*TASK TO CARRY OUT*. Find the line containing "From Stdlib Require Import Ascii." in the records below. Copy exactly that line and each one after it, ending at the line containing "type of its", and nothing more.

[Dataset entries]

(** * k8s-cfgenerator: the command-line driver [cmd/cfgenerator/main.go]

    The driver parses its flags, looks the interpreter up, opens the input,
    asks [internal.Generate] for the rendered content, opens every output
    and prints the content to each of them.  Every call that leaves the
    function [run] (opening, generating, printing, closing) is an effect of
    a small free monad; an environment answers the calls and the executor
    records each call with its answer in a trace. *)

From Stdlib Require Import Ascii.
From stdpp Require Import gmap strings list fin_maps.


Local Open Scope Z_scope.

(** ** Values of the program *)

(** A Go [error], represented by its message; [nil] is [None] where the
    type is [option error]. *)
Definition error := string.

(** An [*os.File], represented by its descriptor. *)
Definition File := nat.

(** Modelled from the spec: the package [internal/interpreter] is not part
    of the sources at hand.  The interpreters are "one of variants
    {Plain, Jsonnet}". *)
Inductive Interpreter := Plain | Jsonnet.

(** ** Calls that leave [main.go]

    [file.OpenInput], [internal.Generate] and [file.OpenOutput] belong to
    packages of the repository that [main.go] imports; [fmt.Fprint] and
    [File.Close] are the writes and the deferred closes of [run];
    [fmt.Fprintln(os.Stderr, _)] prints an error and [flag.Usage] prints
    [usageFmt] for the given program name.  The index of a call is the
    type of its answer; a Go pair [(v, err)] of which one side is [nil] is
    a sum. *)

Inductive Call : Type -> Type :=
| file_OpenInput (path : string) : Call (File + error)
| internal_Generate (runtime : Interpreter) (input : File) (volumes : list string)
    : Call (string + error)
| file_OpenOutput (path : string) : Call (File + error)
| fmt_Fprint (w : option File) (content : string) : Call (Z * option error)
| File_Close (f : File) : Call (option error)
| fmt_Fprintln_Stderr (msg : string) : Call unit
| flag_Usage (program : string) : Call unit.

Inductive Prog (A : Type) : Type :=
| Ret (a : A)
| Vis {R : Type} (c : Call R) (k : R -> Prog A).
Arguments Ret {A} a.
Arguments Vis {A R} c k.

Fixpoint bind {A B : Type} (p : Prog A) (f : A -> Prog B) : Prog B :=
  match p with
  | Ret a => f a
  | Vis c k => Vis c (fun r => bind (k r) f)
  end.

Definition call {R : Type} (c : Call R) : Prog R := Vis c Ret.

#[export] Instance Prog_ret : MRet Prog := @Ret.
#[export] Instance Prog_bind : MBind Prog := fun A B f p => bind p f.

(** ** Traces *)

Inductive Event :=
| EvOpenInput (path : string) (r : File + error)
| EvGenerate (runtime : Interpreter) (input : File) (volumes : list string)
    (r : string + error)
| EvOpenOutput (path : string) (r : File + error)
| EvFprint (w : option File) (content : string) (r : Z * option error)
| EvClose (f : File) (r : option error)
| EvStderr (msg : string)
| EvUsage (program : string).

Definition event {R : Type} (c : Call R) : R -> Event :=
  match c in Call R return R -> Event with
  | file_OpenInput path => EvOpenInput path
  | internal_Generate runtime input volumes => EvGenerate runtime input volumes
  | file_OpenOutput path => EvOpenOutput path
  | fmt_Fprint w content => EvFprint w content
  | File_Close f => EvClose f
  | fmt_Fprintln_Stderr msg => fun _ => EvStderr msg
  | flag_Usage program => fun _ => EvUsage program
  end.

(** An environment answers every call from its current state. *)
Definition Env (W : Type) : Type := forall R : Type, Call R -> W -> R * W.

Fixpoint exec {W A : Type} (env : Env W) (p : Prog A) (w : W) : A * W * list Event :=
  match p with
  | Ret a => (a, w, [])
  | Vis c k =>
      let '(r, w1) := env _ c w in
      let '(a, w2, tr) := exec env (k r) w1 in
      (a, w2, event c r :: tr)
  end.

(** ** [stringsFlag] *)

Definition stringsFlag := list string.

Fixpoint strings_Join (elems : list string) (sep : string) : string :=
  match elems with
  | [] => ""
  | [e] => e
  | e :: rest => e +:+ sep +:+ strings_Join rest sep
  end.

Definition stringsFlag_String (s : stringsFlag) : string := strings_Join s ", ".

Definition stringsFlag_Set (s : stringsFlag) (value : string) : stringsFlag * option error :=
  (s ++ [value], None).

(** ** [run] *)

Section Run.

(** [interpreter.Get]: the registry lookup, a table of the absent package
    [internal/interpreter]. *)
Variable interpreter_Get : string -> option Interpreter.

(** The loop [for i, outputPath := range outputPaths]: [outputs] is the
    slice being filled, [defers] the stack of files whose [Close] has been
    deferred so far (newest first).  The result is the stack of deferred
    closes together with either the error returned from inside the loop or
    the filled slice. *)
Fixpoint open_outputs (i : nat) (outputPaths : list string)
    (outputs : list (option File)) (defers : list File)
    : Prog (list File * (error + list (option File))) :=
  match outputPaths with
  | [] => mret (defers, inr outputs)
  | outputPath :: rest =>
      r ← call (file_OpenOutput outputPath);
      match r with
      | inr err =>
          mret (defers,
                inl ("can't open output file '" +:+ outputPath +:+ "': " +:+ err))
      | inl output =>
          open_outputs (S i) rest (<[i := Some output]> outputs) (output :: defers)
      end
  end.

(** The loop [for i := range outputs { fmt.Fprint(outputs[i], content) }]:
    both results of [Fprint] are dropped. *)
Fixpoint write_outputs (outputs : list (option File)) (content : string) : Prog unit :=
  match outputs with
  | [] => mret tt
  | output :: rest =>
      _ ← call (fmt_Fprint output content);
      write_outputs rest content
  end.

(** The deferred [Close] calls run when [run] returns, last deferred first;
    their results are dropped. *)
Fixpoint run_deferred (defers : list File) : Prog unit :=
  match defers with
  | [] => mret tt
  | f :: rest =>
      _ ← call (File_Close f);
      run_deferred rest
  end.

(** The body of [run] up to its [return]: the deferred closes and the
    returned error. *)
Definition run_body (interpreterName inputPath : string)
    (outputPaths volumes : list string) : Prog (list File * option error) :=
  match interpreter_Get interpreterName with
  | None => mret ([], Some ("unsupported interpreter '" +:+ interpreterName +:+ "'"))
  | Some runtime =>
      r ← call (file_OpenInput inputPath);
      match r with
      | inr err =>
          mret ([], Some ("can't open input file '" +:+ inputPath +:+ "': " +:+ err))
      | inl input =>
          let defers := [input] in
          g ← call (internal_Generate runtime input volumes);
          match g with
          | inr err => mret (defers, Some ("can't generate content: " +:+ err))
          | inl content =>
              let outputs := replicate (length outputPaths) None in
              o ← open_outputs 0 outputPaths outputs defers;
              match o with
              | (defers, inl err) => mret (defers, Some err)
              | (defers, inr outputs) =>
                  _ ← write_outputs outputs content;
                  mret (defers, None)
              end
          end
      end
  end.

Definition run (interpreterName inputPath : string)
    (outputPaths volumes : list string) : Prog (option error) :=
  '(defers, err) ← run_body interpreterName inputPath outputPaths volumes;
  _ ← run_deferred defers;
  mret err.

End Run.

(** ** The command line: package [flag] as [main] uses it *)

Record Config := {
  InterpreterName : string;
  In : string;
  Outs : stringsFlag;
}.

(** The flags [main] defines: [flag.StringVar(&cfg.InterpreterName,
    "interpreter", ...)], [flag.StringVar(&cfg.In, "in", ...)] and
    [flag.Var(&cfg.Outs, "out", "")]. *)
Inductive Flag := interpreter_flag | in_flag | out_flag.

(** The lookup [f.formal[name]]. *)
Definition formal (name : string) : option Flag :=
  if String.eqb name "interpreter" then Some interpreter_flag
  else if String.eqb name "in" then Some in_flag
  else if String.eqb name "out" then Some out_flag
  else None.

(** [flag.Value.Set(value)]: a string flag stores the value, [-out] goes
    through [stringsFlag.Set]. *)
Definition Value_Set (f : Flag) (value : string) (cfg : Config) : Config * option error :=
  match f with
  | interpreter_flag =>
      ({| InterpreterName := value; In := In cfg; Outs := Outs cfg |}, None)
  | in_flag =>
      ({| InterpreterName := InterpreterName cfg; In := value; Outs := Outs cfg |}, None)
  | out_flag =>
      let '(outs, err) := stringsFlag_Set (Outs cfg) value in
      ({| InterpreterName := InterpreterName cfg; In := In cfg; Outs := outs |}, err)
  end.

(** What [FlagSet.parseOne] makes of one argument. *)
Inductive Arg :=
| NonFlag                                   (* shorter than 2 or no leading '-' *)
| Terminator                                (* exactly "--" *)
| BadSyntax
| FlagArg (name : string) (value : option string).

(** The first '=' of [s], if any: what is before it and what is after. *)
Fixpoint cut_at_equals (s : string) : option (string * string) :=
  match s with
  | EmptyString => None
  | String c r =>
      if Ascii.eqb c "="%char then Some (EmptyString, r)
      else match cut_at_equals r with
           | Some (n, v) => Some (String c n, v)
           | None => None
           end
  end.

(** [name] is the argument without its one or two minus signs. *)
Definition flag_name (name : string) : Arg :=
  match name with
  | EmptyString => BadSyntax
  | String c r =>
      if Ascii.eqb c "-"%char || Ascii.eqb c "="%char then BadSyntax
      else match cut_at_equals r with        (* "equals cannot be first" *)
           | Some (n, v) => FlagArg (String c n) (Some v)
           | None => FlagArg name None
           end
  end.

Definition parse_arg (s : string) : Arg :=
  match s with
  | String c0 (String c1 r as t) =>
      if negb (Ascii.eqb c0 "-"%char) then NonFlag
      else if Ascii.eqb c1 "-"%char then
        match r with
        | EmptyString => Terminator
        | _ => flag_name r
        end
      else flag_name t
  | _ => NonFlag
  end.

*ANSWER BOX*.
From Stdlib Require Import Ascii.
From stdpp Require Import gmap strings list fin_maps.


Local Open Scope Z_scope.

(** ** Values of the program *)

(** A Go [error], represented by its message; [nil] is [None] where the
    type is [option error]. *)
Definition error := string.

(** An [*os.File], represented by its descriptor. *)
Definition File := nat.

(** Modelled from the spec: the package [internal/interpreter] is not part
    of the sources at hand.  The interpreters are "one of variants
    {Plain, Jsonnet}". *)
Inductive Interpreter := Plain | Jsonnet.

(** ** Calls that leave [main.go]

    [file.OpenInput], [internal.Generate] and [file.OpenOutput] belong to
    packages of the repository that [main.go] imports; [fmt.Fprint] and
    [File.Close] are the writes and the deferred closes of [run];
    [fmt.Fprintln(os.Stderr, _)] prints an error and [flag.Usage] prints
    [usageFmt] for the given program name.  The index of a call is the
    type of its answer; a Go pair [(v, err)] of which one side is [nil] is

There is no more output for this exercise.